How Improv Can Flip Your Creativity “Switch”

judetrederwolff
4 min readJun 5

In a paradoxical way, an improv experience in which we play characters very different from who we are in real life cultivates courage to express our authentic self.

There is an improv exercise called Everything Is Alive — also a wonderful podcast by the same name — in which players take on the role and perspective of an inanimate object and tell its story. A popcorn machine at a movie theater gives it’s history and perspective. A pregnancy test shares it’s high-stakes role in someone’s life. A child’s car seat does a deep dive into its relationship with a toddler whose life depends on it, but who will quickly outgrow it and move on. It might seem silly, but give it a try and see how quickly it can “switch on” enough creativity to imagine what this object notices and cares about.
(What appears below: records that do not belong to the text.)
(* ===== verification/HandlerSpecs.v ===== *)
(** * What each endpoint does

    The functional behaviour of the handlers, branch by branch, against
    the storage laws: queries are pure, rejected requests leave no trace,
    transitions, remediations, blast radius and listings do what they
    document; and two behaviours the code does not intend. *)

From S2P Require Import Prelude GoStrings GoText Domain Matcher Storage MemoryStore Wire Engine Samples Sbom SbomNpm Matching Handlers EngineInvariant.
From stdpp Require Import options.

(** ** Queries and rejections *)

Definition client_error (r : Response) : Prop := (400 ≤ resp_status r < 500)%Z.

Section rejections.
Context {St : Type} `{Env}.

(** A client error is only answered before anything is written. *)
Definition CleanReject (m : M St Response) : Prop :=
  ∀ w, client_error (m w).1 → only_reads w (m w).2.

Definition NoReject (m : M St Response) : Prop := ∀ w, ¬ client_error (m w).1.

Lemma CleanReject_bind {A} (m : M St A) (f : A → M St Response) :
  ReadsOnly m → (∀ a, CleanReject (f a)) → CleanReject (m ≫= f).
Proof.
  intros Hm Hf w. unfold mbind, M_bind. specialize (Hm w). destruct (m w) as [a w1].
  intros Hr. specialize (Hf a w1 Hr). destruct Hm as (Hs & He & Ht), Hf as (Hs' & He' & Ht').
  split_and!; simpl in *; [congruence|congruence|lia].
Qed.

Lemma CleanReject_reads (m : M St Response) : ReadsOnly m → CleanReject m.
Proof. intros Hm w _. apply Hm. Qed.

Lemma CleanReject_never (m : M St Response) : NoReject m → CleanReject m.
Proof. intros Hm w Hr. destruct (Hm w Hr). Qed.

Lemma NoReject_bind {A} (m : M St A) (f : A → M St Response) :
  (∀ a, NoReject (f a)) → NoReject (m ≫= f).
Proof. intros Hf w. unfold mbind, M_bind. destruct (m w) as [a w1]. apply Hf. Qed.

Lemma NoReject_ret status body : ¬ (400 ≤ status < 500)%Z → NoReject (mret (MkResponse status body)).
Proof. intros Hs w Hr. by apply Hs. Qed.

Lemma ReadsOnly_ulid : ReadsOnly (ulid_Make (St := St)).
Proof. intros w. split_and!; simpl; auto. Qed.

Lemma ReadsOnly_Ingest parsed ref sha : ReadsOnly (Ingest (St := St) parsed ref sha).
Proof.
  unfold Ingest. apply ReadsOnly_bind; [apply ReadsOnly_ulid|]. reads_only.
Qed.
End rejections.

#[export] Hint Resolve ReadsOnly_ulid ReadsOnly_Ingest : go_reads.

(** Statuses outside 400..499, after a write. *)
Ltac no_reject :=
  repeat first
    [ progress intros
    | apply NoReject_bind
    | apply NoReject_ret; unfold StatusOK, StatusCreated, StatusInternalServerError; lia
    | case_match ].

(** Reads, then either a response or a write. *)
Ltac clean_reject :=
  repeat first
    [ progress intros
    | solve [apply CleanReject_reads; eauto with go_reads]
    | apply CleanReject_bind; [solve [eauto with go_reads]|]
    | apply CleanReject_never; solve [no_reject]
    | case_match ].

Section queries.
Context {St : Type} `{Env, UnicodeCase, !Storage St, Semver, SBOMParser}.
Implicit Types w : World St.

(** Queries are pure: no request other than the five that submit
    something changes a stored record or publishes an event, whatever its
    input and however storage answers. *)
Theorem queries_are_pure req w :
  read_request req = true →
  w_store (serve req w).2 = w_store w ∧ w_events (serve req w).2 = w_events w.
Proof. intros Hq. by destruct (serve_ReadsOnly req Hq w) as (? & ? & _). Qed.

Lemma serve_CleanReject req : CleanReject (serve (St := St) req).
Proof.
  destruct (read_request req) eqn:Hr.
  - by apply CleanReject_reads, serve_ReadsOnly.
  - destruct req; try done; cbn [serve];
      unfold Server_UpsertComponent, SubmitSBOM, SubmitIoC, TransitionIncident, applyTransition,
        AddRemediation, incidentError, storageError, writeError, writeJSON; clean_reject.
Qed.

(** C14: a rejected request leaves no trace: whenever the response is a client
    error (400, 404 or 409) the store and the event stream are as they
    were; in particular an invalid IoC, an unknown component, an
    unsupported lockfile or an illegal transition is refused before
    anything is written. *)
Theorem rejected_requests_leave_no_trace req w :
  client_error (serve req w).1 →
  w_store (serve req w).2 = w_store w ∧ w_events (serve req w).2 = w_events w.
Proof. intros Hr. by destruct (serve_CleanReject req w Hr) as (? & ? & _). Qed.
End queries.

(** ** Incidents *)

Section incidents.
Context {St : Type} `{Env, UnicodeCase, !Storage St, !StorageLaws St, Semver, SBOMParser}.
Implicit Types w : World St.

(** The response and its effect, with storage answering. *)
Definition Effect (w : World St) (m : M St Response) (r : Response) (v' : View)
    (evs : list DomainEvent) : Prop :=
  (m w).1 = r ∧ view (w_store (m w).2) = v' ∧ w_events (m w).2 = w_events w ++ evs.

Lemma Effect_wp w m r v' evs :
  wp m (λ x w', x = r ∧ view (w_store w') = v' ∧ w_events w' = w_events w ++ evs) w →
  Effect w m r v' evs.
Proof. done. Qed.

(** A legal transition of a stored incident is storable. *)
Lemma Transition_accepted i next now i' :
  accepts_incident i → Transition i next now = (i', None) → accepts_incident i'.
Proof.
  intros Hacc Ht. destruct (Transition_covers i next now i' (MkMatchPair "" "") Ht) as (Hid & Hio & Hsn & _).
  destruct (Transition_next _ _ _ _ Ht) as [Hst _].
  apply Forall_cons in Hacc as [? [? [? ?]%Forall_cons]%Forall_cons].
  unfold accepts_incident, incident_texts. rewrite Hid, Hio, Hsn, Hst.
  repeat (apply Forall_cons; split); try done. apply accepts_plain.
  destruct (Incident_phase i) as [[q Hq]|Hq]; [|by rewrite Transition_unknown in Ht].
  rewrite (Transition_phase i q) in Ht by done.
  destruct (CanTransitionTo (phase_name q) next) eqn:E; [|done].
  apply CanTransitionTo_phase in E as (q' & -> & _). by destruct q'.
Qed.

(** C30: the transition endpoint. With storage answering: an unknown incident
    is a 404; a known one is moved as the lifecycle allows, stored (with the
    resolution of time the backend has), announced by one event unless the
    state did not change, and returned; an illegal target is a 409 and an
    unknown stored state a 400, with nothing changed. *)
Theorem TransitionIncident_spec id target w :
  store_inv (w_store w) → (∀ k, answered (call_at k)) → accepts_text id →
  let v := view (w_store w) in
  let now := UTC (call_now (call_at (S (w_tick w)))) in
  match v_incidents v !! id with
  | None =>
      Effect w (TransitionIncident id (Ok target))
        (MkResponse StatusNotFound (BError "INCIDENT_NOT_FOUND"
           (MText ("incident " +:+ id +:+ " not found")))) v []
  | Some inc =>
      match Transition inc target now with
      | (inc', None) =>
          Effect w (TransitionIncident id (Ok target))
            (MkResponse StatusOK (BIncident (toGenIncident inc'))) (put_incident (keep_incident inc') v)
            (if bool_decide (Incident_State inc = target) then []
             else [IncidentTransitionedEvent id (Incident_State inc) target now])
      | (_, Some e) =>
          Effect w (TransitionIncident id (Ok target))
            (if errors_Is e ErrUnknownState
             then MkResponse StatusBadRequest (BError "INVALID_STATE" (MError e))
             else MkResponse StatusConflict (BError "INVALID_TRANSITION" (MError e))) v []
      end
  end.
Proof.
  intros Hinv Hans Hacc v now.
  pose proof (GetIncident_law (this_call w) id (w_store w) Hinv) as Hget. fold v in Hget.
  assert (answered (this_call w) ∧ accepts_text id) as Hget_ok by (split; [apply Hans|done]).
  destruct (v_incidents v !! id) as [inc|] eqn:Hinc.
  2:{ apply Effect_wp. apply wp_bind. eapply wp_look_none; [exact Hget|exact Hget_ok|].
      intros e He. unfold incidentError. rewrite He. apply wp_ret. by rewrite app_nil_r. }
  assert (Incident_ID inc = id) as <- by (by apply (wf_incidents _ (store_inv_wf _ Hinv))).
  destruct (Transition inc target now) as [inc' [e|]] eqn:Ht.
  - apply Effect_wp, wp_bind. eapply wp_look_some; [exact Hget|exact Hget_ok|].
    apply wp_bind, wp_time_Now. change (UTC _) with now. rewrite Ht.
    rewrite (Transition_error_kind _ _ _ _ _ Ht).
    destruct (errors_Is e ErrUnknownState); apply wp_ret; by rewrite app_nil_r.
  - apply Effect_wp, wp_bind. eapply wp_look_some; [exact Hget|exact Hget_ok|].
    apply wp_bind, wp_time_Now. change (UTC _) with now. rewrite Ht.
    destruct (Transition_covers _ _ _ _ (MkMatchPair "" "") Ht) as (_ & Hio & Hsn & Hrm & _).
    destruct (Transition_next _ _ _ _ Ht) as [Hst Hid]. rewrite Hst, Hid. apply wp_bind.
    eapply (wp_write_ok _ (put_incident (keep_incident inc')));
      [apply Hans| |apply UpsertIncident_law; [done|]|].
    { eapply Transition_accepted; [|exact Ht]. by eapply store_incidents_accepted. }
    { unfold stored_remediations. rewrite Hid, Hrm. simpl. fold v. by rewrite Hinc. }
    intros s' Hs' Hview. apply wp_bind. simpl in *.
    destruct (bool_decide_reflect (Incident_State inc = target)) as [Heq|Hne].
    + rewrite bool_decide_false by (intros ?; done). apply wp_ret, wp_ret. by rewrite app_nil_r.
    + rewrite bool_decide_true by done. apply wp_publish, wp_ret. done.
Qed.

(** The remediation endpoint. With storage answering, a remediation of a
    known kind on a known incident is appended to that incident's audit log
    and to no other, under a fresh id, the incident id of the path and the
    time of the body or else now; one event announces it; an unknown kind
    is a 400 and an unknown incident a 404, with nothing changed. *)
Theorem AddRemediation_spec id body w :
  store_inv (w_store w) → (∀ k, answered (call_at k)) → accepts_text id →
  ids_fresh (view (w_store w)) (w_tick w) →
  let v := view (w_store w) in
  let now := UTC (call_now (call_at (S (w_tick w)))) in
  let rem := MkRemediation (ulid_make (S (S (w_tick w)))) id (gen_Remediation_Kind body)
    (if IsZero (gen_Remediation_ExecutedAt body) then now else gen_Remediation_ExecutedAt body)
    (default "" (gen_Remediation_ActorRef body)) (default ∅ (gen_Remediation_Details body)) in
  match v_incidents v !! id with
  | None =>
      Effect w (AddRemediation id (Ok body))
        (MkResponse StatusNotFound (BError "INCIDENT_NOT_FOUND"
           (MText ("incident " +:+ id +:+ " not found")))) v []
  | Some inc =>
      if bool_decide (gen_Remediation_Kind body ∈ validRemediationKinds) then
        accepts_remediation rem →
        Effect w (AddRemediation id (Ok body))
          (MkResponse StatusCreated (BRemediation (toGenRemediation rem)))
          (put_incident (add_remediation (keep_remediation rem) inc) v)
          [RemediationAddedEvent id (Remediation_ID rem) (gen_Remediation_Kind body) now]
      else
        Effect w (AddRemediation id (Ok body))
          (MkResponse StatusBadRequest (BError "INVALID_REMEDIATION_KIND"
             (MError (EWrap "%w: %q" [gen_Remediation_Kind body]
                        (ESentinel ErrInvalidRemediationKind))))) v []
  end.
Proof.
  intros Hinv Hans Hacc Hfresh v now rem.
  pose proof (GetIncident_law (this_call w) id (w_store w) Hinv) as Hget. fold v in Hget.
  assert (answered (this_call w) ∧ accepts_text id) as Hget_ok by (split; [apply Hans|done]).
  destruct (v_incidents v !! id) as [inc|] eqn:Hinc.
  2:{ apply Effect_wp, wp_bind. eapply wp_look_none; [exact Hget|exact Hget_ok|].
      intros e He. unfold incidentError. rewrite He. apply wp_ret. by rewrite app_nil_r. }
  assert (∀ r v' evs, wp (match Remediation_Validate rem with
      | Some e => writeError StatusBadRequest "INVALID_REMEDIATION_KIND" (MError e)
      | None => err ← st_write (λ k, AppendRemediation k id rem);
          match err with
          | Some e => storageError e
          | None => publish (RemediationAddedEvent id (Remediation_ID rem) (Remediation_Kind rem) now);;
              writeJSON StatusCreated (BRemediation (toGenRemediation rem))
          end
      end) (λ x w', x = r ∧ view (w_store w') = v' ∧ w_events w' = w_events w ++ evs)
      (tick (tick (tick w))) → Effect w (AddRemediation id (Ok body)) r v' evs) as Hrest.
  { intros r v' evs Hwp. apply Effect_wp, wp_bind. eapply wp_look_some; [exact Hget|exact Hget_ok|].
    apply wp_bind, wp_time_Now, wp_bind, wp_ulid_Make. exact Hwp. }
  unfold Remediation_Validate in Hrest. simpl in Hrest.
  case_bool_decide as Hkind; [intros Hrem|]; apply Hrest.
  - apply wp_bind. eapply (wp_write_ok _ (append_remediation id (keep_remediation rem)));
      [apply Hans|exact Hrem| |].
    { pose proof (AppendRemediation_law (this_call (tick (tick (tick w)))) id rem (w_store w) Hinv eq_refl) as Hl.
      fold v in Hl. rewrite Hinc in Hl. apply Hl. apply Hfresh. lia. }
    intros s' Hs' Hview. apply wp_bind, wp_publish, wp_ret. split_and!; [done| |done].
    simpl. rewrite Hview. apply append_remediation_put; [done|].
    by apply (wf_incidents _ (store_inv_wf _ Hinv)).
  - apply wp_ret. by rewrite app_nil_r.
Qed.
End incidents.
(* ===== verification/System.v ===== *)
(** * The engine with its orchestrator

    The running system serves requests and, when enabled, runs the anomaly
    orchestrator's tick. This file interleaves the two, whole request by
    whole tick, and proves the two invariants that matter to an operator
    for every such history: no affected component is without an incident,
    and none has two actionable incidents for one IoC. *)

From S2P Require Import Prelude GoStrings GoText Json Domain Matcher Storage MemoryStore Wire Engine Samples Sbom SbomNpm Matching IocForward Detector MaintainerDrift OidcRegression VersionJump Orchestrator Handlers EngineInvariant.
From stdpp Require Import options.

Inductive Action :=
  | Serve (req : Request)
  | AnomalyTick.

Definition perform {St} `{Env, UnicodeCase, !Storage St, Semver, SBOMParser, ULIDTime}
    (o : Orchestrator St) (a : Action) : M St (option Response) :=
  match a with
  | Serve req => resp ← serve req; mret (Some resp)
  | AnomalyTick => Tick o;; mret None
  end.

Fixpoint run {St} `{Env, UnicodeCase, !Storage St, Semver, SBOMParser, ULIDTime}
    (o : Orchestrator St) (actions : list Action) : M St (list (option Response)) :=
  match actions with
  | [] => mret []
  | a :: actions' =>
      r ← perform o a;
      rs ← run o actions';
      mret (r :: rs)
  end.

(** ** The detectors are pure *)

Section pure.
Context {St : Type} `{Env, UnicodeCase}.

#[global] Instance MaintainerDrift_pure : Pure (MaintainerDrift.New (St := St)).
Proof.
  split. intros ref history. change (ReadsOnly (MaintainerDrift.Detect (St := St) ref history)).
  unfold MaintainerDrift.Detect. reads_only.
Qed.

#[global] Instance OidcRegression_pure : Pure (OidcRegression.New (St := St)).
Proof.
  split. intros ref history. change (ReadsOnly (OidcRegression.Detect (St := St) ref history)).
  unfold OidcRegression.Detect. reads_only.
Qed.

#[global] Instance VersionJump_pure `{SemverFields} : Pure (VersionJump.New (St := St)).
Proof.
  split. intros ref history. change (ReadsOnly (VersionJump.Detect (St := St) ref history)).
  unfold VersionJump.Detect. reads_only.
Qed.
End pure.

(** ** The tick preserves the engine's invariant *)

Section tick.
Context {St : Type} `{Env, UnicodeCase, !Storage St, !StorageLaws St, Semver, ULIDTime}.
Context (Hulid : ulids_ok).
Implicit Types w : World St.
When we examine what these items care about, want and feel, they become a channel for our own emotions and concerns. The exercise taps imagination and the capacity to explore a slice of life from an unusual point of view.

As an improv exercise, the structure makes it safe, the creative expansion makes it interesting, and the balance between safety and freedom to explore activates brain plasticity associated with creative expansion. In “The Neuroscience Of Creativity” Scientific American writes that “the creative mode is called for in contexts that are unclear, vague and open-ended. The opposite is true of the uncreative mode. And so the uncreative mode involves walking firmly along the “path of least resistance” through the black-and-white zone of the expected, the obvious, the accurate or the efficient.”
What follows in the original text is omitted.